An economist tries to explain the rise in oral sex among teenagers. Thankfully he doesn’t get all Caitlin Flanagan on us, but his hypotheses aren’t exactly ground-breaking:

Schoolchildren are now bombarded with information about the risks of sex, particularly HIV/AIDS. Oral sex can be safer than penetrative sex: It dramatically reduces the risk of contracting HIV and reduces the effects of some other sexually transmitted infections (although you can still pick up herpes, warts, and thrush). An infection that might have made a girl infertile instead gives her a sore throat.

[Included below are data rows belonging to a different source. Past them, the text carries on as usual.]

(* ===== verification/ImportFacts.v ===== *)
(** * The credential directory under the importer

    Facts about runs in which no system call fails, and what a series of
    publications and deletions leaves in the directory, whatever fails. *)

From stdpp Require Import base tactics list gmap strings.
From Stdlib Require Import ZArith Lia.
From S2P Require Import Prelude Text Models Schema SecretFiles SecretFacts SecretRecovery SagaSamples SecretClaims.

(** ** Failures a run meets *)
(** [m] meets the failures in their order; where none is to come, it does not
    die. *)
Definition Calm {A} (m : FS A) : Prop := forall d,
  faults (m d).2 `suffix_of` faults d /\ (calm d -> dead (m d).2 = false /\ (m d).1 <> inl Crashed).

Lemma calm_after {A} (m : FS A) d : Calm m -> calm d -> calm (m d).2 /\ (m d).1 <> inl Crashed.
Proof.
  intros Hm Hd. destruct (Hm d) as [Hs Hc]. destruct (Hc Hd) as [? ?]. split; [|done]. split; [|done].
  destruct Hd as [E _]. rewrite E in Hs. by apply suffix_nil_inv in Hs.
Qed.

Lemma calm_ret {A} (a : A) : Calm (fs_ret a). Proof. intros d. split; [done|]. by intros []. Qed.

Lemma calm_raise {A} e : e <> Crashed -> Calm (fs_raise (A := A) e).
Proof. intros He d. split; [done|]. intros [? ?]. split; [done|]. cbn. congruence. Qed.

Lemma calm_bind {A B} (m : FS A) (k : A -> FS B) : Calm m -> (forall a, Calm (k a)) -> Calm (fs_bind m k).
Proof.
  intros Hm Hk d. unfold fs_bind. pose proof (calm_after m d Hm) as Hc. destruct (Hm d) as [Hs _].
  destruct (m d) as [[e|a] d']; cbn in *.
  - split; [done|]. intros Hd. destruct (Hc Hd) as [[? ?] ?]. split; [done|]. congruence.
  - destruct (Hk a d') as [Hs' Hc']. split; [by etrans|]. intros Hd. by apply Hc', Hc.
Qed.

Lemma calm_try {A} (m : FS A) h : Calm m -> (forall e, e <> Crashed -> Calm (h e)) -> Calm (fs_try m h).
Proof.
  intros Hm Hh d. unfold fs_try. pose proof (calm_after m d Hm) as Hc. destruct (Hm d) as [Hs Hc0].
  destruct (m d) as [[e|a] d']; cbn in *; [|done].
  assert (Hx : e <> Crashed -> faults (h e d').2 `suffix_of` faults d /\
    (calm d -> dead (h e d').2 = false /\ (h e d').1 <> inl Crashed)).
  { intros He. destruct (Hh e He d') as [Hs' Hc']. split; [by etrans|]. intros Hd. by apply Hc', Hc. }
  destruct e; try (by apply Hx). split; [done|]. intros Hd. by destruct (Hc Hd).
Qed.

Lemma calm_finally {A} (m : FS A) f : Calm m -> Calm f -> Calm (fs_finally m f).
Proof.
  intros Hm Hf d. unfold fs_finally. pose proof (calm_after m d Hm) as Hc. destruct (Hm d) as [Hs _].
  destruct (m d) as [r d']. cbn in *. destruct (Hf d') as [Hs' Hc'].
  destruct (f d') as [[e|u] d2]; cbn in *; (split; [by etrans|]); intros Hd; destruct (Hc Hd) as [Hd' ?];
    destruct (Hc' Hd') as [? ?]; split; try done; congruence.
Qed.

Lemma calm_sys : Calm sys.
Proof.
  intros d. split; [|intros Hd; rewrite sys_run by done; split; [apply Hd|done]].
  unfold sys. destruct (dead d); [done|]. destruct (faults d) as [|[] l] eqn:E; cbn; rewrite ?E; first [done|by apply suffix_cons_r].
Qed.

(** A step that changes neither the faults nor the life of the process. *)
Lemma calm_step {A} (f : Dir -> (os_exn + A) * Dir) :
  (forall d, faults (f d).2 = faults d /\ dead (f d).2 = dead d /\ (f d).1 <> inl Crashed) -> Calm f.
Proof. intros Hf d. destruct (Hf d) as (E1 & E2 & E3). rewrite E1, E2. split; [done|]. by intros []. Qed.

Lemma calm_assert b e : e <> Crashed -> Calm (fs_assert b e).
Proof. intros He. destruct b; [apply calm_ret|by apply calm_raise]. Qed.

Ltac calm_step := apply calm_step; intros ?; repeat (case_match; cbn); done.

Create HintDb calm.
#[export] Hint Resolve calm_ret calm_sys : calm.
#[export] Hint Extern 1 (Calm (fs_raise _)) => apply calm_raise; done : calm.
#[export] Hint Extern 1 (Calm (fs_assert _ _)) => apply calm_assert; done : calm.

Ltac calms :=
  repeat first
  [ progress intros
  | solve [auto 2 with calm]
  | apply calm_bind | apply calm_try | apply calm_finally
  | match goal with |- Calm (match ?x with _ => _ end) => destruct x end
  | calm_step ].

Lemma translate_calm {A} (m : FS A) : Calm m -> Calm (translate m).
Proof. intros Hm. apply calm_try; [done|]. intros e He. apply calm_raise. by destruct e. Qed.

Lemma lstat_calm n : Calm (lstat n). Proof. unfold lstat. calms. Qed.
Lemma metadata_calm i : Calm (metadata i). Proof. unfold metadata. calms. Qed.
Lemma unlink_calm n : Calm (unlink n). Proof. unfold unlink. calms. Qed.
Lemma link_calm a b : Calm (link a b). Proof. unfold link. calms. Qed.
Lemma os_create_calm n : Calm (os_create n). Proof. unfold os_create. calms. Qed.
Lemma set_inode_calm i f : Calm (set_inode i f). Proof. unfold set_inode. calms. Qed.
Lemma os_write_calm i s : Calm (os_write i s). Proof. unfold os_write. calms. Qed.
Lemma set_depth_calm n : Calm (set_depth n). Proof. unfold set_depth. calms. Qed.
#[export] Hint Resolve translate_calm lstat_calm metadata_calm unlink_calm link_calm os_create_calm set_inode_calm
  os_write_calm set_depth_calm : calm.

Lemma fsync_directory_calm : Calm fsync_directory.
Proof. apply translate_calm. calms. Qed.

Lemma open_validated_calm n : Calm (open_validated n).
Proof. unfold open_validated, os_open, fstat. calms. apply calm_raise. by destruct e. Qed.

Lemma unlink_missing_ok_calm n : Calm (unlink_missing_ok n).
Proof. unfold unlink_missing_ok. calms; by apply calm_raise. Qed.
#[export] Hint Resolve fsync_directory_calm open_validated_calm unlink_missing_ok_calm : calm.

Lemma write_loop_calm fuel i v : Calm (write_loop fuel i v).
Proof. revert v. induction fuel as [|fuel IH]; intros [|c v]; cbn [write_loop]; calms; apply IH. Qed.
#[export] Hint Resolve write_loop_calm : calm.

Lemma write_temporary_calm t s : Calm (write_temporary t s).
Proof. unfold write_temporary, fchmod, write_all. calms. Qed.
#[export] Hint Resolve write_temporary_calm : calm.

Lemma publish_new_calm r t s : Calm (publish_new r t s).
Proof.
  unfold publish_new. apply calm_bind; [auto with calm|]. intros _. apply calm_finally; [|auto with calm].
  apply translate_calm, calm_bind; [|intros []; calms]. apply calm_try; [calms|]. intros e He. destruct e; calms.
Qed.
#[export] Hint Resolve publish_new_calm : calm.

Lemma put_loop_calm tokens n rounds s : Calm (put_loop tokens n rounds s).
Proof. revert n. induction rounds as [|rounds IH]; intros n; cbn [put_loop]; calms; apply IH. Qed.

Lemma open_lock_calm : Calm open_lock.
Proof.
  unfold open_lock, lstat_opt, fs_or, open_or_create, fstat. apply calm_bind.
  { apply calm_try; [calms|]. intros e He. destruct e; calms. }
  intros before. apply calm_bind.
  { apply translate_calm. intros d. destruct (entries d !! LOCK_FILE); [apply (lstat_calm _ d)|apply (os_create_calm _ d)]. }
  intros fd. calms.
Qed.
#[export] Hint Resolve open_lock_calm put_loop_calm : calm.

Lemma lease_calm {A} (body : FS A) : Calm body -> Calm (lease body).
Proof.
  intros Hb d. unfold lease. destruct (depth d).
  - apply (calm_bind open_lock); [auto with calm|]. intros _. apply translate_calm. calms.
  - apply (calm_finally (set_depth _ ;;? body)); calms.
Qed.

Lemma put_calm tokens s : Calm (put tokens s).
Proof. unfold put, validate_secret. apply calm_bind; [calms|]. intros _. apply calm_bind; [|calms]. apply lease_calm. calms. Qed.

Lemma delete_file_calm r : Calm (delete_file r).
Proof. apply lease_calm. unfold path. apply calm_bind; [calms|]. intros name. apply calm_bind; [calms|]. intros _. apply translate_calm. calms. Qed.

(** ** The files of a series of publications *)

(** The files that were in [d0] are still there, and those of [l] hold their
    secrets. *)
Record keeps_files (d0 : Dir) (l : list (string * string)) (d : Dir) : Prop := {
  kf_old n : is_Some (entries d0 !! n) -> file d n = file d0 n;
  kf_new r secret : (r, secret) ∈ l -> file d r = Some (mkInode true true 384 secret) /\
    is_credential_ref r = true /\ entries d0 !! r = None
}.

Lemma file_core d d' n : core d' = core d -> file d' n = file d n.
Proof. intros (E & I & _)%core_eq. unfold file. by rewrite E, I. Qed.

Lemma keeps_core d0 l d d' : core d' = core d -> keeps_files d0 l d -> keeps_files d0 l d'.
Proof.
  intros E [O N]. split.
  - intros n Hn. rewrite (file_core d d') by done. auto.
  - intros r s Hr. rewrite (file_core d d') by done. auto.
Qed.

Lemma file_entry d n f : file d n = Some f -> is_Some (entries d !! n).
Proof. unfold file. destruct (entries d !! n); [by eexists|done]. Qed.

Lemma settled_file d n : settled d -> is_Some (entries d !! n) -> is_Some (file d n).
Proof. intros Hd [i Hi]. unfold file. rewrite Hi. by destruct (settled_entry _ Hd _ _ Hi). Qed.

(** The old files of [d0] are files of any directory that keeps them. *)
Lemma keeps_entry d0 l d n : settled d0 -> keeps_files d0 l d -> is_Some (entries d0 !! n) -> is_Some (entries d !! n).
Proof.
  intros Hd0 Hk Hn. pose proof (settled_file _ _ Hd0 Hn) as [f Hf]. rewrite <- (kf_old _ _ _ Hk) in Hf by done.
  by eapply file_entry.
Qed.

Lemma keeps_lock d0 l d : settled d0 -> keeps_files d0 l d -> is_Some (entries d !! LOCK_FILE).
Proof. intros Hd0 Hk. eapply keeps_entry; [done..|]. by apply settled_lock_some. Qed.

Lemma keeps_lock_ready d0 l d : settled d0 -> keeps_files d0 l d -> lock_ready d.
Proof.
  intros Hd0 Hk. destruct (settled_lock _ Hd0) as (i & f & Hl & Hi & Hf).
  assert (E : file d LOCK_FILE = Some f).
  { rewrite (kf_old _ _ _ Hk) by (by exists i). unfold file. by rewrite Hl. }
  unfold file in E. destruct (entries d !! LOCK_FILE) as [j|] eqn:Ej; [|done]. by exists j, f.
Qed.

Lemma put_drawn tokens secret d r : (put tokens secret d).1 = inr r -> exists n, r = (tokens n).1.
Proof.
  assert (Hloop : forall rounds n d r, (put_loop tokens n rounds secret d).1 = inr (Some r) -> exists k, r = (tokens k).1).
  { induction rounds as [|rounds IH]; intros n d' r'; cbn [put_loop]; [done|]. unfold fs_bind.
    destruct (publish_new _ _ _ d') as [[e|[]] d2]; [done| |apply IH]. intros [= <-]. by exists n. }
  unfold put. unfold fs_bind at 1. destruct (validate_secret secret d) as [[e|u] d1]; [done|]. unfold fs_bind.
  destruct (lease (put_loop tokens 0 8 secret) d1) as [[e|[r'|]] d2] eqn:E; [done| |done]. intros [= <-].
  assert (Hlease : forall (body : FS (option string)) d x d', lease body d = (inr x, d') -> exists d2, (body d2).1 = inr x).
  { clear. intros body d x d'. unfold lease, fs_bind, translate, fs_try, fs_finally, set_depth. destruct (depth d).
    - destruct (open_lock d) as [[e|u] d1]; [done|]. destruct (sys d1) as [[[]|u1] d2]; try done.
      destruct (body (d2 <| depth := 1 |>)) as [r d3] eqn:E. destruct (sys _) as [[[]|u2] d4]; try done.
      destruct r as [[]|y]; try done. intros [= -> _]. exists (d2 <| depth := 1 |>). by rewrite E.
    - destruct (body _) as [r d3] eqn:E. destruct r; try done. intros [= -> _]. eexists. by rewrite E. }
  apply Hlease in E as [d3 E]. by apply Hloop in E.
Qed.

(** A publication keeps what is there; when it returns, there is one file more. *)
Lemma put_keeps tokens secret d0 l d r d' :
  WellFormedTokens tokens -> settled d0 -> settled d -> keeps_files d0 l d ->
  put tokens secret d = (r, d') ->
  match r with
  | inr reference => settled d' /\ keeps_files d0 ((reference, secret) :: l) d' /\ reference ∉ l.*1
  | inl _ => keeps_files d0 l d'
  end.
Proof.
  intros Ht Hd0 Hd Hk E. pose proof (put_stage d secret None Hd tokens eq_refl) as H. unfold wp in H. rewrite E in H. cbn in H.
  assert (Hold : forall s i, at_stage d secret None s i d' -> keeps_files d0 l d').
  { intros s i Hs. assert (Hf : forall n, is_Some (entries d !! n) -> file d' n = file d n).
    { intros n [j Hj]. eapply old_file; [done|exact Hs|exact Hj|]. intros ->. destruct Hs as (_ & _ & Hs & _).
      by destruct Hs as (_ & _ & ?). }
    split.
    - intros n Hn. rewrite Hf by (by apply (keeps_entry d0 l d)). by apply (kf_old _ _ _ Hk).
    - intros k s' Hr. destruct (kf_new _ _ _ Hk k s' Hr) as (Hfile & ? & ?). split; [|done].
      rewrite Hf; [done|]. by eapply file_entry. }
  destruct r as [e|reference]; [destruct H as (s & i & H); by eapply Hold|]. destruct H as [j H].
  split_and!.
  - by eapply stage_settled.
  - destruct (whole_file d secret None _ _ _ reference H) as [Hr Hf]; [by left|].
    pose proof (Hold _ _ H) as [O N]. split; [done|]. intros k s' [[= -> ->]|Hin]%elem_of_cons; [|by apply N].
    split_and!; [done|done|]. destruct H as (_ & _ & (_ & Hnone & _) & _).
    destruct (entries d0 !! reference) as [i|] eqn:Ei; [|done].
    destruct (keeps_entry d0 l d reference) as [i' Hi']; [done|done|by exists i|]. congruence.
  - intros ([k s'] & -> & Hin)%list_elem_of_fmap. destruct (kf_new _ _ _ Hk k s' Hin) as (Hfile & _).
    destruct H as (_ & _ & (_ & Hnone & _) & _). apply file_entry in Hfile as [i Hi]. cbn in Hnone. congruence.
Qed.

(** A deletion takes away no other file, whatever fails. *)
Lemma delete_keeps d0 l d r :
  settled d0 -> keeps_files d0 l d -> is_credential_ref r = true -> r ∉ l.*1 -> entries d0 !! r = None ->
  keeps_files d0 l (delete_file r d).2.
Proof.
  intros Hd0 Hk Hr Hl Hnone. set (retained := list_to_set l.*1 ∪ dom (entries d0) : gset string).
  assert (Hdoom : doomed retained r).
  { split; [done|]. unfold retained. rewrite elem_of_union, elem_of_list_to_set, elem_of_dom, Hnone. intros [?|[? ?]]; done. }
  pose proof (delete_file_spares retained r d d Hdoom (spares_refl _ _ _ eq_refl) (keeps_lock _ _ _ Hd0 Hk)) as [HI HE].
  assert (Hsame : forall n, n ∈ retained -> file (delete_file r d).2 n = file d n).
  { intros n Hn. unfold file. rewrite HI. destruct (HE n) as [->|[[_ ?] _]]; done. }
  split.
  - intros n Hn. rewrite Hsame; [by apply (kf_old _ _ _ Hk)|]. unfold retained. apply elem_of_union_r, elem_of_dom, Hn.
  - intros k s Hin. destruct (kf_new _ _ _ Hk k s Hin) as (Hf & ? & ?). rewrite Hsame; [done|].
    unfold retained. apply elem_of_union_l, elem_of_list_to_set, list_elem_of_fmap. by exists (k, s).
Qed.

(** In a calm directory outside a lease, a deletion works. *)
Lemma delete_file_works r f d :
  calm d -> depth d = 0 -> lock_ready d -> is_credential_ref r = true -> file d r = Some f -> private f = true ->
  exists d', delete_file r d = (inr tt, d') /\ calm d' /\ depth d' = 0 /\ file d' r = None /\
    forall n, n <> r -> file d' n = file d n.
Proof.
  intros Hc H0 Hl Hr Hf Hp. unfold file in Hf. destruct (entries d !! r) as [i|] eqn:Hi; [|done]. cbn in Hf.
  exists (d <| depth := 1 |> <| entries := delete r (entries d) |> <| depth := 0 |>). split_and!.
  - eapply lease_run; [done..| |done]. eapply bind_run. { eapply bind_run; [by apply assert_run|reflexivity]. }
    eapply bind_run; [by eapply open_validated_run|].
    eapply try_run, bind_run; [by eapply unlink_run|]. by apply fsync_directory_run.
  - done.
  - done.
  - unfold file. cbn. by rewrite lookup_delete_eq.
  - intros n Hn. unfold file. cbn. by rewrite lookup_delete_ne.
Qed.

The rest is basic economics. When the price of Coca-Cola rises, rational cola-lovers drink more Pepsi. When the price of penetrative sex rises, rational teenagers seek substitutes. Perhaps we shouldn’t be surprised that even as the oral-sex epidemic rages, the Centers for Disease Control and Prevention reports that the percentage of teenage virgins has risen by more than 15 percent since the beginning of the 1990s. Those who are still having sex have switched to using birth-control methods that will also protect them from sexually transmitted infections. Use of the contraceptive pill is down by nearly a fifth, but use of condoms is up by more than a third. The oral-sex epidemic is a rational response to a rise in the price of the alternative.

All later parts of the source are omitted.